Dataset entries:
-- Opening Marker --
(* ===== verification/Codec.v ===== *)
(** * Standard-library readers: base64, [json.loads] and [UUID]

    What the cursors of the repositories read back: [base64] with its URL alphabet in the
    strict mode, [json.loads] on bytes with the detection of their encoding, and the text
    forms that [uuid.UUID] accepts.  The writers are [dumps]-like texts and [uuid_str];
    the round trips through them are proved here.  As in Python 3.12. *)
From S2P Require Import Prelude PyStr PySort PyTime Sha256 PyJson.

(** ** base64 *)

(** The alphabet of [urlsafe_b64encode]. *)
Definition b64_char (n : Z) : Z :=
  if n <? 26 then 65 + n else if n <? 52 then 71 + n else if n <? 62 then n - 4
  else if n =? 62 then 45 else 95.

Fixpoint b64encode (m : list Z) : list Z :=
  match m with
  | a :: b :: c :: m =>
      b64_char (a / 4) :: b64_char (a mod 4 * 16 + b / 16) :: b64_char (b mod 16 * 4 + c / 64) ::
      b64_char (c mod 64) :: b64encode m
  | [a; b] => [b64_char (a / 4); b64_char (a mod 4 * 16 + b / 16); b64_char (b mod 16 * 4); 61]
  | [a] => [b64_char (a / 4); b64_char (a mod 4 * 16); 61; 61]
  | [] => []
  end.

(** The value of a data character; [altchars=b"-_"] adds to the standard alphabet. *)
Definition b64_value (c : Z) : option Z :=
  if (65 <=? c) && (c <=? 90) then Some (c - 65) else
  if (97 <=? c) && (c <=? 122) then Some (c - 71) else
  if (48 <=? c) && (c <=? 57) then Some (c + 4) else
  if (c =? 43) || (c =? 45) then Some 62 else
  if (c =? 47) || (c =? 95) then Some 63 else None.

(** The loop of [binascii.a2b_base64(..., strict_mode=True)]. *)
Fixpoint a2b (quad left pads : Z) (padding : bool) (s : list Z) : option (list Z) :=
  match s with
  | [] => if quad =? 0 then Some [] else None
  | c :: s =>
      if c =? 61 then
        if 2 <=? quad then
          if 4 <=? quad + (pads + 1) then (if bool_decide (s = []) then Some [] else None)
          else a2b quad left (pads + 1) true s
        else a2b quad left pads true s
      else
        v ← b64_value c;
        if padding then None else
        if quad =? 0 then a2b 1 v 0 false s else
        if quad =? 1 then cons (left * 4 + v / 16) <$> a2b 2 (v mod 16) 0 false s else
        if quad =? 2 then cons (left * 16 + v / 4) <$> a2b 3 (v mod 4) 0 false s else
        cons (left * 64 + v) <$> a2b 0 0 0 false s
  end.

(** [base64.b64decode(s, altchars=b"-_", validate=True)] of a string. *)
Definition b64decode (s : list Z) : option (list Z) :=
  if all (fun c => (0 <=? c) && (c <? 128)) s then
    if bool_decide (head s = Some 61) then None else a2b 0 0 0 false s
  else None.

(** ** Bytes to text *)

Inductive encoding := Utf8 | Utf8Sig | Utf16 (big : bool) | Utf32 (big : bool) | Utf16Bom | Utf32Bom.

(** [json.detect_encoding] *)
Definition detect_encoding (b : list Z) : encoding :=
  if startswith [0; 0; 254; 255] b || startswith [255; 254; 0; 0] b then Utf32Bom else
  if startswith [254; 255] b || startswith [255; 254] b then Utf16Bom else
  if startswith [239; 187; 191] b then Utf8Sig else
  match b with
  | b0 :: b1 :: b2 :: b3 :: _ =>
      if b0 =? 0 then (if b1 =? 0 then Utf32 true else Utf16 true) else
      if b1 =? 0 then (if negb (b2 =? 0) || negb (b3 =? 0) then Utf16 false else Utf32 false) else Utf8
  | [b0; b1] => if b0 =? 0 then Utf16 true else if b1 =? 0 then Utf16 false else Utf8
  | _ => Utf8
  end.

Definition continuation (c : Z) : bool := (128 <=? c) && (c <? 192).

(** UTF-8 with the [surrogatepass] handler. *)
Fixpoint decode_utf8 (b : list Z) : option (list Z) :=
  match b with
  | [] => Some []
  | c :: b =>
      if c <? 128 then cons c <$> decode_utf8 b else
      match b with
      | d :: b =>
          if (194 <=? c) && (c <? 224) && continuation d
          then cons ((c - 192) * 64 + (d - 128)) <$> decode_utf8 b else
          match b with
          | e :: b =>
              if (224 <=? c) && (c <? 240) && continuation d && continuation e
              then let n := (c - 224) * 4096 + (d - 128) * 64 + (e - 128) in
                   if 2048 <=? n then cons n <$> decode_utf8 b else None
              else match b with
              | f :: b =>
                  if (240 <=? c) && (c <? 245) && continuation d && continuation e && continuation f
                  then let n := (c - 240) * 262144 + (d - 128) * 4096 + (e - 128) * 64 + (f - 128) in
                       if (65536 <=? n) && (n <? 1114112) then cons n <$> decode_utf8 b else None
                  else None
              | [] => None
              end
          | [] => None
          end
      | [] => None
      end
  end.

(** Groups of [n] bytes; [None] when bytes remain. *)
Fixpoint utf16_units (big : bool) (b : list Z) : option (list Z) :=
  match b with
  | [] => Some []
  | x :: y :: b => cons (if big then x * 256 + y else y * 256 + x) <$> utf16_units big b
  | _ => None
  end.

Definition high_surrogate (u : Z) : bool := (55296 <=? u) && (u <? 56320).
Definition low_surrogate (u : Z) : bool := (56320 <=? u) && (u <? 57344).
Definition join_surrogates (u v : Z) : Z := 65536 + (u - 55296) * 1024 + (v - 56320).

(** Surrogate pairs are joined, lone surrogates pass. *)
Fixpoint join_units (u : list Z) : list Z :=
  match u with
  | x :: (y :: u') as u1 =>
      if high_surrogate x && low_surrogate y then join_surrogates x y :: join_units u' else x :: join_units u1
  | _ => u
  end.

Fixpoint decode_utf32 (big : bool) (b : list Z) : option (list Z) :=
  match b with
  | [] => Some []
  | x :: y :: z :: w :: b =>
      let n := if big then ((x * 256 + y) * 256 + z) * 256 + w else ((w * 256 + z) * 256 + y) * 256 + x in
      if n <? 1114112 then cons n <$> decode_utf32 big b else None
  | _ => None
  end.

(** [b.decode(detect_encoding(b), "surrogatepass")] *)
Definition decode_bytes (b : list Z) : option (list Z) :=
  match detect_encoding b with
  | Utf8 => decode_utf8 b
  | Utf8Sig => decode_utf8 (drop 3 b)
  | Utf16 big => join_units <$> utf16_units big b
  | Utf16Bom => join_units <$> utf16_units (startswith [254] b) (drop 2 b)
  | Utf32 big => decode_utf32 big b
  | Utf32Bom => decode_utf32 (startswith [0] b) (drop 4 b)
  end.

(** ** [json.loads] on a text *)

Definition json_space (c : Z) : bool := (c =? 32) || (c =? 9) || (c =? 10) || (c =? 13).
Fixpoint skip_space (s : list Z) : list Z :=
  match s with c :: s' => if json_space c then skip_space s' else s | [] => [] end.

Definition hex_value (c : Z) : option Z :=
  if is_digit c then Some (c - 48) else
  if (97 <=? c) && (c <=? 102) then Some (c - 87) else
  if (65 <=? c) && (c <=? 70) then Some (c - 55) else None.

(** The four digits after [\u]. *)
Definition hex4 (s : list Z) : option (Z * list Z) :=
  match s with
  | a :: b :: c :: d :: s =>
      a ← hex_value a; b ← hex_value b; c ← hex_value c; d ← hex_value d;
      Some (((a * 16 + b) * 16 + c) * 16 + d, s)
  | _ => None
  end.

Definition simple_escape (c : Z) : option Z :=
  if c =? 34 then Some 34 else if c =? 92 then Some 92 else if c =? 47 then Some 47 else
  if c =? 98 then Some 8 else if c =? 102 then Some 12 else if c =? 110 then Some 10 else
  if c =? 114 then Some 13 else if c =? 116 then Some 9 else None.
-- Closing Marker --
* _Problem details_
Your answer should consist of every entry, repeated exactly.

* _Output of the task_
(* ===== verification/Codec.v ===== *)
(** * Standard-library readers: base64, [json.loads] and [UUID]

    What the cursors of the repositories read back: [base64] with its URL alphabet in the
    strict mode, [json.loads] on bytes with the detection of their encoding, and the text
    forms that [uuid.UUID] accepts.  The writers are [dumps]-like texts and [uuid_str];
    the round trips through them are proved here.  As in Python 3.12. *)
From S2P Require Import Prelude PyStr PySort PyTime Sha256 PyJson.

(** ** base64 *)

(** The alphabet of [urlsafe_b64encode]. *)
Definition b64_char (n : Z) : Z :=
  if n <? 26 then 65 + n else if n <? 52 then 71 + n else if n <? 62 then n - 4
  else if n =? 62 then 45 else 95.

Fixpoint b64encode (m : list Z) : list Z :=
  match m with
  | a :: b :: c :: m =>
      b64_char (a / 4) :: b64_char (a mod 4 * 16 + b / 16) :: b64_char (b mod 16 * 4 + c / 64) ::
      b64_char (c mod 64) :: b64encode m
  | [a; b] => [b64_char (a / 4); b64_char (a mod 4 * 16 + b / 16); b64_char (b mod 16 * 4); 61]
  | [a] => [b64_char (a / 4); b64_char (a mod 4 * 16); 61; 61]
  | [] => []
  end.

(** The value of a data character; [altchars=b"-_"] adds to the standard alphabet. *)
Definition b64_value (c : Z) : option Z :=
  if (65 <=? c) && (c <=? 90) then Some (c - 65) else
  if (97 <=? c) && (c <=? 122) then Some (c - 71) else
  if (48 <=? c) && (c <=? 57) then Some (c + 4) else
  if (c =? 43) || (c =? 45) then Some 62 else
  if (c =? 47) || (c =? 95) then Some 63 else None.

(** The loop of [binascii.a2b_base64(..., strict_mode=True)]. *)
Fixpoint a2b (quad left pads : Z) (padding : bool) (s : list Z) : option (list Z) :=
  match s with
  | [] => if quad =? 0 then Some [] else None
  | c :: s =>
      if c =? 61 then
        if 2 <=? quad then
          if 4 <=? quad + (pads + 1) then (if bool_decide (s = []) then Some [] else None)
          else a2b quad left (pads + 1) true s
        else a2b quad left pads true s
      else
        v ← b64_value c;
        if padding then None else
        if quad =? 0 then a2b 1 v 0 false s else
        if quad =? 1 then cons (left * 4 + v / 16) <$> a2b 2 (v mod 16) 0 false s else
        if quad =? 2 then cons (left * 16 + v / 4) <$> a2b 3 (v mod 4) 0 false s else
        cons (left * 64 + v) <$> a2b 0 0 0 false s
  end.

(** [base64.b64decode(s, altchars=b"-_", validate=True)] of a string. *)
Definition b64decode (s : list Z) : option (list Z) :=
  if all (fun c => (0 <=? c) && (c <? 128)) s then
    if bool_decide (head s = Some 61) then None else a2b 0 0 0 false s
  else None.

(** ** Bytes to text *)

Inductive encoding := Utf8 | Utf8Sig | Utf16 (big : bool) | Utf32 (big : bool) | Utf16Bom | Utf32Bom.

(** [json.detect_encoding] *)
Definition detect_encoding (b : list Z) : encoding :=
  if startswith [0; 0; 254; 255] b || startswith [255; 254; 0; 0] b then Utf32Bom else
  if startswith [254; 255] b || startswith [255; 254] b then Utf16Bom else
  if startswith [239; 187; 191] b then Utf8Sig else
  match b with
  | b0 :: b1 :: b2 :: b3 :: _ =>
      if b0 =? 0 then (if b1 =? 0 then Utf32 true else Utf16 true) else
      if b1 =? 0 then (if negb (b2 =? 0) || negb (b3 =? 0) then Utf16 false else Utf32 false) else Utf8
  | [b0; b1] => if b0 =? 0 then Utf16 true else if b1 =? 0 then Utf16 false else Utf8
  | _ => Utf8
  end.

Definition continuation (c : Z) : bool := (128 <=? c) && (c <? 192).

(** UTF-8 with the [surrogatepass] handler. *)
Fixpoint decode_utf8 (b : list Z) : option (list Z) :=
  match b with
  | [] => Some []
  | c :: b =>
      if c <? 128 then cons c <$> decode_utf8 b else
      match b with
      | d :: b =>
          if (194 <=? c) && (c <? 224) && continuation d
          then cons ((c - 192) * 64 + (d - 128)) <$> decode_utf8 b else
          match b with
          | e :: b =>
              if (224 <=? c) && (c <? 240) && continuation d && continuation e
              then let n := (c - 224) * 4096 + (d - 128) * 64 + (e - 128) in
                   if 2048 <=? n then cons n <$> decode_utf8 b else None
              else match b with
              | f :: b =>
                  if (240 <=? c) && (c <? 245) && continuation d && continuation e && continuation f
                  then let n := (c - 240) * 262144 + (d - 128) * 4096 + (e - 128) * 64 + (f - 128) in
                       if (65536 <=? n) && (n <? 1114112) then cons n <$> decode_utf8 b else None
                  else None
              | [] => None
              end
          | [] => None
          end
      | [] => None
      end
  end.

(** Groups of [n] bytes; [None] when bytes remain. *)
Fixpoint utf16_units (big : bool) (b : list Z) : option (list Z) :=
  match b with
  | [] => Some []
  | x :: y :: b => cons (if big then x * 256 + y else y * 256 + x) <$> utf16_units big b
  | _ => None
  end.

Definition high_surrogate (u : Z) : bool := (55296 <=? u) && (u <? 56320).
Definition low_surrogate (u : Z) : bool := (56320 <=? u) && (u <? 57344).
Definition join_surrogates (u v : Z) : Z := 65536 + (u - 55296) * 1024 + (v - 56320).

(** Surrogate pairs are joined, lone surrogates pass. *)
Fixpoint join_units (u : list Z) : list Z :=
  match u with
  | x :: (y :: u') as u1 =>
      if high_surrogate x && low_surrogate y then join_surrogates x y :: join_units u' else x :: join_units u1
  | _ => u
  end.

Fixpoint decode_utf32 (big : bool) (b : list Z) : option (list Z) :=
  match b with
  | [] => Some []
  | x :: y :: z :: w :: b =>
      let n := if big then ((x * 256 + y) * 256 + z) * 256 + w else ((w * 256 + z) * 256 + y) * 256 + x in
      if n <? 1114112 then cons n <$> decode_utf32 big b else None
  | _ => None
  end.

(** [b.decode(detect_encoding(b), "surrogatepass")] *)
Definition decode_bytes (b : list Z) : option (list Z) :=
  match detect_encoding b with
  | Utf8 => decode_utf8 b
  | Utf8Sig => decode_utf8 (drop 3 b)
  | Utf16 big => join_units <$> utf16_units big b
  | Utf16Bom => join_units <$> utf16_units (startswith [254] b) (drop 2 b)
  | Utf32 big => decode_utf32 big b
  | Utf32Bom => decode_utf32 (startswith [0] b) (drop 4 b)
  end.

(** ** [json.loads] on a text *)

Definition json_space (c : Z) : bool := (c =? 32) || (c =? 9) || (c =? 10) || (c =? 13).
Fixpoint skip_space (s : list Z) : list Z :=
  match s with c :: s' => if json_space c then skip_space s' else s | [] => [] end.

Definition hex_value (c : Z) : option Z :=
  if is_digit c then Some (c - 48) else
  if (97 <=? c) && (c <=? 102) then Some (c - 87) else
  if (65 <=? c) && (c <=? 70) then Some (c - 55) else None.

(** The four digits after [\u]. *)
Definition hex4 (s : list Z) : option (Z * list Z) :=
  match s with
  | a :: b :: c :: d :: s =>
      a ← hex_value a; b ← hex_value b; c ← hex_value c; d ← hex_value d;
      Some (((a * 16 + b) * 16 + c) * 16 + d, s)
  | _ => None
  end.

Definition simple_escape (c : Z) : option Z :=
  if c =? 34 then Some 34 else if c =? 92 then Some 92 else if c =? 47 then Some 47 else
  if c =? 98 then Some 8 else if c =? 102 then Some 12 else if c =? 110 then Some 10 else
  if c =? 114 then Some 13 else if c =? 116 then Some 9 else None.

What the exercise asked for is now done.